Throughout the campaign, President-Elect Donald Trump’s only health message consisted of promising to repeal the Patient Protection and Affordable Care Act (PPACA). That remains difficult, however, with Democrats still having enough power in the Senate to block the 60 votes needed for a full repeal, according to an article posted on the Kaiser Health News (KHN) website.
In the short term, Trump could use his executive power to make some major changes on his own, the article says. Beyond the PPACA, he also could push for some Republican perennials, such as giving states block grants to handle Medicaid, allowing insurers to sell across state lines, and establishing a federal high-risk insurance pool for people who are seriously ill and unable to obtain private insurance. But those options, too, would likely meet Democratic resistance.
The next Congress and the new administration will be required to address several health issues in 2017, and those could provide a vehicle for other sorts of health changes that might not be able to clear political or procedural hurdles on their own, according to the KHN article.
If the GOP can’t repeal the PPACA and Trump turns to Congress to address some of the issues associated with it, it’s not clear whether the executive and legislative branches could work together to respond to rising insurance premiums, declining insurance-company participation, or other consequences of the act. Nevertheless, some aspects of the PPACA are unavoidable next year. For example, in 2015 Congress temporarily suspended or delayed three controversial taxes that were created to help pay for the law.

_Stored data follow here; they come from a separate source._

Record BranchState (MessageT : Type) := {
  bs_handoff : HandoffPacket;
  bs_conversation_seed : list MessageT;
  bs_last : option NodeResult;
  bs_results : gmap string NodeResult;
}.
Arguments bs_handoff {MessageT}.
Arguments bs_conversation_seed {MessageT}.
Arguments bs_last {MessageT}.
Arguments bs_results {MessageT}.

Section engine.
Context {W Json PromptSurface MessageT ProviderErrorSummary : Type}.
Context (provider_message : ProviderErrorSummary → string).
Context (backends : Backends W Json PromptSurface MessageT ProviderErrorSummary).
Context (catalog : SchedulerCatalog) (policy : PolicyEnvelope).

Abbreviation state := (BranchState MessageT).
Abbreviation error := (EngineError ProviderErrorSummary).
Abbreviation run A := (M W (stop ProviderErrorSummary) A).
Abbreviation text := (engine_error_text ProviderErrorSummary provider_message).

(** [BranchState::new] *)
Definition branch_new (handoff : HandoffPacket) (conversation_seed : list MessageT) : state := {|
  bs_handoff := handoff; bs_conversation_seed := conversation_seed; bs_last := None; bs_results := ∅ |}.

(** [BranchState::record] *)
Definition record_result (node : string) (result : NodeResult) (st : state) : state := {|
  bs_handoff := handoff_from_result (bs_handoff st) result;
  bs_conversation_seed := bs_conversation_seed st; bs_last := Some result;
  bs_results := <[node := result]> (bs_results st) |}.

(** [BranchState::fork_for] *)
Definition fork_for (branch : NodeId) (st : state) : state :=
  branch_new (with_inputs (bs_handoff st) (<["scheduler.branch" := branch]> (hp_inputs (bs_handoff st)))) [].

(** [state.results.extend(results)] *)
Definition extend_results (results : gmap string NodeResult) (st : state) : state := {|
  bs_handoff := bs_handoff st; bs_conversation_seed := bs_conversation_seed st;
  bs_last := bs_last st; bs_results := results ∪ bs_results st |}.

Definition set_handoff (handoff : HandoffPacket) (st : state) : state := {|
  bs_handoff := handoff; bs_conversation_seed := bs_conversation_seed st; bs_last := bs_last st;
  bs_results := bs_results st |}.

(** [mem::take(&mut state.conversation_seed)], what remains *)
Definition clear_seed (st : state) : state := {|
  bs_handoff := bs_handoff st; bs_conversation_seed := []; bs_last := bs_last st;
  bs_results := bs_results st |}.

Definition fail {A} (e : error) : run A := merr (Failed e).
Definition emit (event : ExecutionEvent) : run unit := log (Effect_.Emit event).
(** The [?] on an [AgentLoopError]. *)
Definition agent_errors {A} (m : M W (AgentLoopError ProviderErrorSummary) A) : run A :=
  map_err (λ e, Failed (Agent e)) m.

Definition candidate_of (st : state) : NodeResult := default node_result_default (bs_last st).

Section run.
Context (limits : ExecutionLimits) (workspace_root : string).

(** [evaluate_with_deadline] *)
Definition evaluate_with_deadline (evaluator : string) (candidate : NodeResult) : run Evaluation :=
  let is_model_judge :=
    match map_get evaluator (cat_evaluators catalog) with
    | Some entry => match ee_kind entry with EvaluatorKind.ModelJudge => true | _ => false end
    | None => false
    end in
  let! _ := agent_errors (if is_model_judge : bool then reserve_model_call backends limits else mret tt) in
  let! _ := log (Effect_.Evaluate evaluator) in
  let! first := ask_world (first_of backends) in
  match first with
  | CancelFirst => fail (Agent Cancelled)
  | DeadlineFirst => fail (Agent DeadlineExceeded)
  | OperationFirst =>
      let! outcome := map_err (λ m, Failed (Evaluator evaluator m))
                        (call_world (evaluate_candidate backends evaluator candidate)) in
      let! _ := agent_errors (record_tokens backends limits (eo_usage outcome)) in
      mret (eo_evaluation outcome)
  end.

(** [restore_checkpoint] *)
Definition restore_checkpoint (handle : CheckpointHandle) : run unit :=
  let request := {| rr_checkpoint := handle; rr_limits := pol_workspace_limits policy |} in
  let! _ := log (Effect_.Restore request) in
  map_err (λ m, Failed (Capability (ch_capability handle) m)) (call_world (restore backends request)).

Definition restore_if_taken (taken : option CheckpointHandle) : run unit :=
  match taken with Some handle => restore_checkpoint handle | None => mret tt end.

(** The checkpoint at the start of an iteration. *)
Definition take_checkpoint (node_path : string) (capability : option string) (iteration : Z)
    : run (option CheckpointHandle) :=
  match capability with
  | None => mret None
  | Some capability =>
      let! _ := agent_errors (check_cancelled backends) in
      let request := {| cr_capability := capability; cr_workspace_root := workspace_root;
                        cr_scope := node_path; cr_iteration := u32_add iteration 1;
                        cr_limits := pol_workspace_limits policy |} in
      let! _ := log (Effect_.Checkpoint request) in
      let! handle := map_err (λ m, Failed (Capability capability m))
                       (call_world (checkpoint backends request)) in
      let! _ := agent_errors (check_cancelled backends) in
      let! _ := agent_errors (check_time backends) in
      mret (Some handle)
  end.

(** What follows an outcome that may have failed: on an error of the code, the checkpoint is
    restored before the error is returned. *)
Definition or_restore {A} (taken : option CheckpointHandle) (m : run A) : run A :=
  let! r := catch m in
  match r with
  | Ok a => mret a
  | Err OutOfFuel => merr OutOfFuel
  | Err (Failed e) => let! _ := restore_if_taken taken in fail e
  end.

One of those taxes, a fee levied on health insurers, was suspended for 2017, while a 2.3% tax on medical devices was suspended for 2016 and 2017. Both industries lobbied heavily for the changes—arguing that the taxes boosted the prices of their products—and would like to permanently kill the taxes.
Also on hold is the most controversial PPACA tax of all, the so-called “Cadillac tax,” which levies a 40% penalty on generous health insurance plans. The idea is to prevent consumers who pay little out of pocket because of their coverage from overusing health care services and driving up overall health costs. The Cadillac tax was technically put off from 2018 to 2020, but experts say pressure will begin to mount next year for reconsideration because employers will need a long lead time if they are to change benefits to avoid paying it. While economists are virtually unanimous in their support for the tax on high-end health plans, both business and labor strongly oppose it.
Also expiring in 2017 is the authority for the FDA to collect “user fees” from makers of prescription drugs and medical devices. The Prescription Drug User Fee Act (PDUFA) was passed in 1990 to speed the review of new drug applications by enabling the agency to use the extra money to hire more personnel. The user fees were later expanded to speed the review of medical devices (2002), generic versions of brand-name drugs (2012), and generic biologic medications (2012).
The PDUFA gets reviewed and renewed every five years, and its “must-pass” status makes it a magnet for other changes to drug policy, according to the KHN report. For example, in 2012 the renewal also created a program aimed at addressing critical shortages of some prescription drugs. Earlier renewals also included separate programs that gave pharmaceutical firms incentives to study the effect of drugs in children.
Some policy-watchers think that, in 2016, the bill could serve as a vehicle for provisions to help bring down drug prices, although it is not clear how well many of the current ideas would work.
Another issue that might come up is a controversial cost-saving provision of the PPACA called the Independent Payment Advisory Board (IPAB). The board is supposed to make recommendations for reducing Medicare spending if the program’s costs rise significantly faster than overall inflation. Congress can override those recommendations, but only with a two-thirds vote in each of the House and Senate.
So far the trigger hasn’t been reached, KHN says. That’s fortunate because the board has turned out to be so unpopular with both Democratic and Republican lawmakers that no one has been appointed to serve.
The lack of a board, however, does not mean that nothing will happen if the requirement for Medicare savings is triggered. In that case, the responsibility for recommending savings will fall to the secretary of Health and Human Services. Medicare’s trustees predicted in their 2016 report that the targets will be exceeded for the first time in 2017. That would likely touch off a furious round of legislating that could, in turn, lead to other Medicare changes, according to the KHN article.